Guillermo se iniciaba en la carrera de Medicina en la Universidad del Zulia cuando conoció en la década de los cincuenta a Jiménez Maggiolo. Para ese tiempo ya era un medico reconocido  y se oficiaba a la vez como profesor en esa facultad. Desde esa época descollaba su destreza como dibujante, pues era el encargado de diseñar sobre los cueros de chivo los diplomas para los graduandos.

Después de transcurrir varios meses volví a visitar a mi amigo Guillermo Piñeiro en su clínica privada. Hablamos como siempre de todo, y en ese todo, era necesario preguntar por Jiménez Maggiolo. Guillermo me dijo que se había comunicado con él en los últimos días, y hacía propicia la ocasión para invitarnos de nuevo a su biblioteca. Esa vez, el tema iba a girar en torno a la figura de Humberto Fernández Morán, su amigo personal.

 Era la tercera vez en el año que volvía a ver su galería privada. Tras un riguroso barrido visual no vi en ella mi cuadro. Tampoco estaba en la biblioteca.
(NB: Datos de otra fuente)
Lemma fee_change_holds d us rs fi fo d' idx fa :
  holds (fun _ => True) d us rs -> fee_change_output c b fi fo d = Ok (d', idx, fa) ->
  inputs (d_pset d') = inputs (d_pset d) /\ inp_txout_sec d' = inp_txout_sec d /\
  exists ch, holds (fun _ => True) d' us (rs ++ ch) /\ pays_only fa ch /\
    ((idx = None /\ ch = []) \/ (idx = Some (length rs) /\ length ch = 1%nat)) /\
    match fee_in_asset b with
    | Some (x, _) => fa = x /\ (idx = None -> fi = fo)
    | None => fa = policy_asset /\ idx = None
    end.
Proof.
  intros Hd. unfold fee_change_output. destruct (fee_in_asset b) as [[x rate]|].
  - destruct (Z.ltb_spec fi fo); [done|]. destruct (Z.ltb_spec 0 (fi - fo)).
    + destruct (pay_change _ _ _ _) as [d1|] eqn:E1; [|done]. cbn [rbind]. intros [= <- <- <-].
      assert (Hin : inputs (d_pset d1) = inputs (d_pset d) /\ inp_txout_sec d1 = inp_txout_sec d).
      { unfold pay_change in E1. destruct (addressee_inner _ _ _ _ _) as [[]|]; [|done]. by injection E1 as <-. }
      eapply pay_change_holds in E1 as (r & Hs & Ha & Hh); [|done].
      destruct Hin. split_and!; [done..|]. exists [r]. split_and!; [done|by constructor| |done..].
      right. split; [|done]. destruct Hh as [_ Ho _ [_ Hc]].
      rewrite Hc, Ho, length_map, length_app. cbn [length]. f_equal. lia.
    + intros [= <- <- <-]. split_and!; [done..|]. exists []. rewrite app_nil_r.
      split_and!; [done|by apply Forall_nil|by left|done|]. lia.
  - intros [= <- <- <-]. split_and!; [done..|]. exists []. rewrite app_nil_r.
    split_and!; [done|by apply Forall_nil|by left|done..].
Qed.

End change.

Lemma one_or_none {A} (l : list A) : length l = 1%nat -> exists x, l = [x].
Proof. destruct l as [|x [|]]; [done|by exists x|done]. Qed.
Seguí con interés la disertación sobre este zuliano merecedor del premio John Scott, otorgado a genios entre los que han sobresalido Tomás Alva Edinson y Alexander Fleming; descubridor de la penicilina, hasta que de pronto, Jiménez Maggiolo detiene su exposición: me toma de la mano como a un niño que debe ser conducido por su maestro y me dice: “Sé que te pasa Marcelito”. Como buen médico, y usando el recurso de la observación, y sin descuidar el hilo de su discurso, había captado la razón de mi inquietud. En seguida me llevó a su habitación; próxima a la biblioteca. Abrió la puerta con un toque parsimonioso y sobre la cabecera de la cama inundada de luz, colgaba y centelleaba el cristal de mi cuadro. “Ni a Julio Árraga, ni a Gabriel Bracho le concedí el honor que le di a tu obra”, me dijo en aquel momento, seguido de un fuerte abrazo.

A comienzos de 1996 fue invitado por la Liga Antincancerosa de Ciudad Ojeda para dar una conferencia sobre un tema poco transitado, como adentrarse en la vida de Alonso Quijano: la parte lúcida del personaje más desquiciado de la literatura  universal.  El escenario era una sala pequeña, que no dio abasto para albergar a tanta gente; médicos en su mayoría, estimulados por la convocatoria de Guillermo Piñeiro.

Así, conocí  a este ilustre zuliano que incursionó en tantas disciplinas del saber con deslumbrante prestigio y me estimulara desde niño a seguir sus artículos, solo por su original  manera de usar la i latina.